It seems that every week a major breakthrough in the understanding of cancer is announced in the media. So where are all the drugs that should flow from these discoveries?
Unfortunately, the road from laboratory research to government approval is long, lasting upwards of 15 years and costing in excess of A$5 billion per drug.
The increasingly long approval time and high cost are inevitable and a reflection of the high standards being applied to medicines by government regulators such as the Therapeutic Goods Administration (TGA) in Australia and the US Food and Drug Administration.
The commercialisation process
Often, when a researcher’s work is announced to the public, surprisingly few developmental experiments have been completed.

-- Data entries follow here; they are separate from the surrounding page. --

Lemma address_round_trip_witness :
  address_text ip1 (Some "eth0"%string) = "2001:db8::1:0:0:1%eth0"%string /\
  parse_addr "2001:db8::1:0:0:1%eth0" = Ok (ip1, Some "eth0"%string).
Proof.
  split; [vm_compute; reflexivity|]. apply (address_round_trip ip1 (Some "eth0"%string)).
  - vm_compute. split; congruence.
  - split; [reflexivity|discriminate].
Defined.

Lemma prefix_text_canonical_witness :
  exists ip bits, parse_prefix "FD7A:115C::/48" = Ok (ip, bits) /\ prefix_ok ip bits /\
    parse_prefix "fd7a:115c::/48" = Ok (ip, bits) /\ parse_prefix_text "fd7a:115c::/48" = Ok "fd7a:115c::/48"%string.
Proof. apply prefix_text_canonical. vm_compute. reflexivity. Defined.

(** A supernet comes before the prefixes inside it. *)
Lemma prefix_compare_order_witness :
  prefix_compare "10.0.0.0/8" "10.0.0.0/16" =
    Some (key_cmp (prefix_key (V4 0x0a000000, 8)) (prefix_key (V4 0x0a000000, 16))) /\
  (prefix_compare "10.0.0.0/8" "10.0.0.0/16" = Some Eq <-> (V4 0x0a000000, 8) = (V4 0x0a000000, 16)).
Proof. apply prefix_compare_order; vm_compute; reflexivity. Defined.

(** Texts of the source's tests. *)
Example accepted :
  map addr_text ["::ffff:1.2.3.4"; "1:2:3:4:5:6:7::"; "fe80::1%en0"]%string =
  [Some "::ffff:1.2.3.4"; Some "1:2:3:4:5:6:7:0"; Some "fe80::1%en0"]%string.
Proof. vm_compute. reflexivity. Qed.
(** A port list is read piece by piece: it is accepted exactly when it is [*]
    or every piece between commas is a positive port or a range with its ends in
    order, the ranges it gives lie within [0, 65535], and the error it reports is
    that of its first bad piece. *)
Theorem port_ranges_spec spec :
  match parse_go_port_ranges spec with
  | Ok ranges => Forall range_ok ranges /\ ranges <> [] /\
      (spec <> "*"%string -> Forall2 (fun part r => parse_port_part part = Ok r) (split_on "," spec) ranges)
  | Err e => spec <> "*"%string /\ exists pre part post, split_on "," spec = pre ++ part :: post /\
      Forall (fun p => is_ok (parse_port_part p) = true) pre /\ parse_port_part part = Err e
  end.
Proof.
  destruct (parse_go_port_ranges spec) as [ranges|e] eqn:E.
  - pose proof (parse_go_port_ranges_ok _ _ E) as Hok. split; [done|].
    unfold parse_go_port_ranges in E. case_bool_decide as Hs; [by simplify_eq|].
    apply parse_parts_Forall2 in E. split; [|done]. intros ->. inversion E as [H|]. symmetry in H.
    destruct spec as [|c spec]; [done|]. unfold split_on in H. fold split_on in H.
    destruct (Ascii.eqb "," c); [done|]. by destruct (split_on "," spec).
  - unfold parse_go_port_ranges in E. case_bool_decide as Hs; [done|]. split; [done|].
    apply parse_parts_Err in E as (pre & part & post & -> & Hpre & Hp). exists pre, part, post. split_and!; [done| |done].
    destruct (parse_parts pre) as [rs|] eqn:Er; [|done]. apply parse_parts_Forall2 in Er.
    clear -Er. induction Er as [|p r ps rs Hp _ IH]; constructor; [by rewrite Hp|done].
Qed.

Module PortExamples.

Lemma grant_ports_exact_witness :
  grant_specs_match ["udp:53"%string; "tcp:22,80-443"%string] (PortRef_new "6" 100) = true /\
  exists spec, spec ∈ ["udp:53"%string; "tcp:22,80-443"%string] /\ spec_allows spec (PortRef_new "6" 100).
Proof.
  assert (grant_specs_match ["udp:53"%string; "tcp:22,80-443"%string] (PortRef_new "6" 100) = true) as E
    by (vm_compute; reflexivity).
  split; [exact E|]. apply grant_ports_exact in E as [E|E]; [discriminate E|exact E|lia].
Defined.

Example port_list : parse_go_port_ranges "22,80-443" = Ok [(22, 22); (80, 443)].
Proof. vm_compute. reflexivity. Qed.

Example port_zero : parse_go_port_ranges "22,0,x" = Err ZeroPort.
Proof. vm_compute. reflexivity. Qed.

End PortExamples.
(** The block taken is the largest one that starts at [start] and fits. *)
Lemma chosen_prefix_spec bits start end_ :
  interval_ok start end_ bits -> whole_v6 start end_ bits = false ->
  exists k, chosen_prefix bits start end_ = bits - k /\ 0 <= k <= bits /\ block_size bits (bits - k) = Some (2 ^ k) /\
    (2 ^ k | start) /\ start + 2 ^ k - 1 <= end_ /\
    forall j, k < j <= bits -> (2 ^ j | start) -> end_ < start + 2 ^ j - 1.
Proof.
  intros Hok Hw. pose proof Hok as (Hf & Hs & He). assert (0 < bits <= 128) by (destruct Hf as [-> | ->]; lia).
  unfold chosen_prefix, prefix_lengths.
  destruct (List.find _ _) as [p|] eqn:E.
  - apply find_first in E as (Hp & Hr & Hn). exists (bits - p).
    assert (bits - p <> 128) as Hne.
    { intros Hb. unfold block_fits, block_size in Hp. rewrite Hb in Hp. done. }
    replace p with (bits - (bits - p)) in Hp by lia. apply block_fits_spec in Hp as [Hd Hl]; [|done|lia|done].
    split_and!; [lia|lia|lia| |done|done|].
    + unfold block_size. replace (bits - (bits - (bits - p))) with (bits - p) by lia.
      by rewrite (proj2 (Z.eqb_neq _ 128)) by done.
    + intros j Hj Hdj. destruct (decide (j = 128)) as [-> |Hj'].
      * assert (bits = 128) as -> by lia. destruct (decide (start = 0)) as [-> |Hs0].
        -- unfold whole_v6, u_max in Hw. cbn [Z.eqb Pos.eqb andb] in Hw. apply Z.eqb_neq in Hw. lia.
        -- apply Z.divide_pos_le in Hdj; lia.
      * specialize (Hn (bits - j)). destruct (Z.lt_ge_cases end_ (start + 2 ^ j - 1)) as [|Hge]; [done|].
        rewrite (proj2 (block_fits_spec bits start end_ j Hok ltac:(lia) Hj')) in Hn; [|done]. discriminate Hn. lia.
  - exfalso. assert (block_fits bits start end_ (bits - 0) = true) as Hb.
    { apply block_fits_spec; [done|lia|lia|]. split; [apply Z.divide_1_l|lia]. }
    rewrite (List.find_none _ _ E) in Hb; [done|]. apply List.in_map_iff. exists (Z.to_nat bits).
    split; [lia|]. apply List.in_seq. lia.
Qed.
(* ===== verification/IpSet.v ===== *)
(** * IpSet: address sets and rule matchers (headscale-api/src/policy/matcher.rs)

    Which peers a policy lets a node see.  A set of addresses is a list of spans
    [(width, start, end)], IPv4 before IPv6, merged so that no two touch.  The
    theorems show that merging gives the one normal form of a set, that the
    two-pointer walks [intersects] and [first_not_in] decide intersection and
    inclusion, that the printed set is read back to the same set, and what a rule
    matcher accepts in terms of addresses. *)

From S2P Require Import Prelude Bytes Net GoNetip Policy Intervals.
From stdpp Require Import base list gmap strings sets.
From Stdlib Require Import ZArith Lia Ascii Sorted.

Open Scope Z_scope.
Open Scope rust_scope.

Definition Span : Type := Z * Z * Z.
Definition IpSet : Type := list Span.

Definition address_span (ip : IpAddr) : Span :=
  match ip with V4 a => (32, a, a) | V6 a => (128, a, a) end.

(** [Ord] of the tuples. *)
Definition span_cmp (a b : Span) : comparison :=
  let '(f, s, e) := a in let '(f', s', e') := b in
  then_with (then_with (Z.compare f f') (Z.compare s s')) (Z.compare e e').

(** The merging loop: [cur] is the span pushed last ([merged.last_mut()]), which
    absorbs the spans that touch it. *)
Fixpoint merge_from (cur : Span) (spans : list Span) : IpSet :=
  match spans with
  | [] => [cur]
  | (family, start, end_) :: rest =>
      let '(f, s, e) := cur in
      if (f =? family) && (start <=? saturating_add 128 e 1) then merge_from (f, s, Z.max e end_) rest
      else cur :: merge_from (family, start, end_) rest
  end.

At the stage where a new discovery is announced by a university-based researcher, it’s probable that only a few test tube-like tests have been completed, backed by simple animal studies.
Armed with these basic results, the researcher will try to partner with a pharmaceutical company to develop the drug. The high cost of developing drugs means that these companies are usually large transnational corporations such as GlaxoSmithKline, AstraZeneca and Pfizer, to name just a few.
Just getting a company interested in a new drug, or starting a spin-out company, can take one to two years.
Drug testing and approval
Before a new drug can be tested in humans, it must undergo comprehensive preclinical screening and testing.
This process tests for the full spectrum of side effects, the best formulation of the drug (oral tablet versus injection, for example), the drug’s stability, and which cancers the drug is best used to treat. In total, these tests can take upwards of four years.
Once a pharmaceutical company has compiled all this data, it can then seek approval for Investigational (New) Drug status from the TGA and plan for human testing.
Human clinical trials are divided into three phases that seek to specifically determine if the drug is safe, if it works, and whether it is better than currently prescribed drugs.
For most other types of drugs, a placebo is used in human trials so as to discount any positive results that arise simply because the patient thinks the drug will work. Placebos can be sugar tablets or saline injections with no active drug included at all.
But placebos are rarely used during the clinical trial process for cancer drugs. This is because cancer may be fatal and to give a placebo to a dying patient, who therefore has no chance of cure, would be unethical. A placebo is only used where there’s no existing treatment against which the new drug can be compared.
Clinical trials are the longest and most costly part of the drug approval process. It’s common practice to run decade-long trials, involving many thousands of patients, dozens of doctors, spread over multiple hospitals and even across different countries.
Once all the clinical trial data has been collated, the company then applies for marketing approval through what is commonly called a New Drug Application.
This approval process precedes and is different to listing a drug on the Pharmaceutical Benefits Scheme, which aims to make drugs more affordable.
While anti-cancer drugs generally go though testing and approval faster than other classes of drugs, the past decade has seen the process begin to lengthen significantly.
As cancer treatment moves into the era of personalised medicine, the number of people eligible for clinical trials has become smaller. So it takes longer to recruit enough patients to get reliable data.
Coupled with the lengthening drug development pipeline, human trials also have unenviable failure rates. The failure rate of drugs in cancer clinical trials between 1993 and 2004 was found in one study to be as high as 86%. This number gets even higher if drugs that fail during preclinical testing are included.
That failure rate is getting higher as the TGA and its sister agencies around the world place tighter controls on the safety and efficacy of the drugs they are willing to approve.
What we need now is improved testing methodologies to predict which drugs are more likely to pass human trials.
Better screening at the commercialisation and pre-clinical stages can save years of development time and millions of dollars for companies and governments.
There are a number of ways we can do this, including the development of better animal models that more closely resemble cancers in humans or the development of genetic screening tests to determine which patients are most likely to gain a benefit from the new drugs.
More importantly, better preclinical screening means fewer patients involved in the burden of clinical trials, cheaper drugs that are more affordable to both patients and government health systems, and safer drugs with fewer side effects and better effectiveness.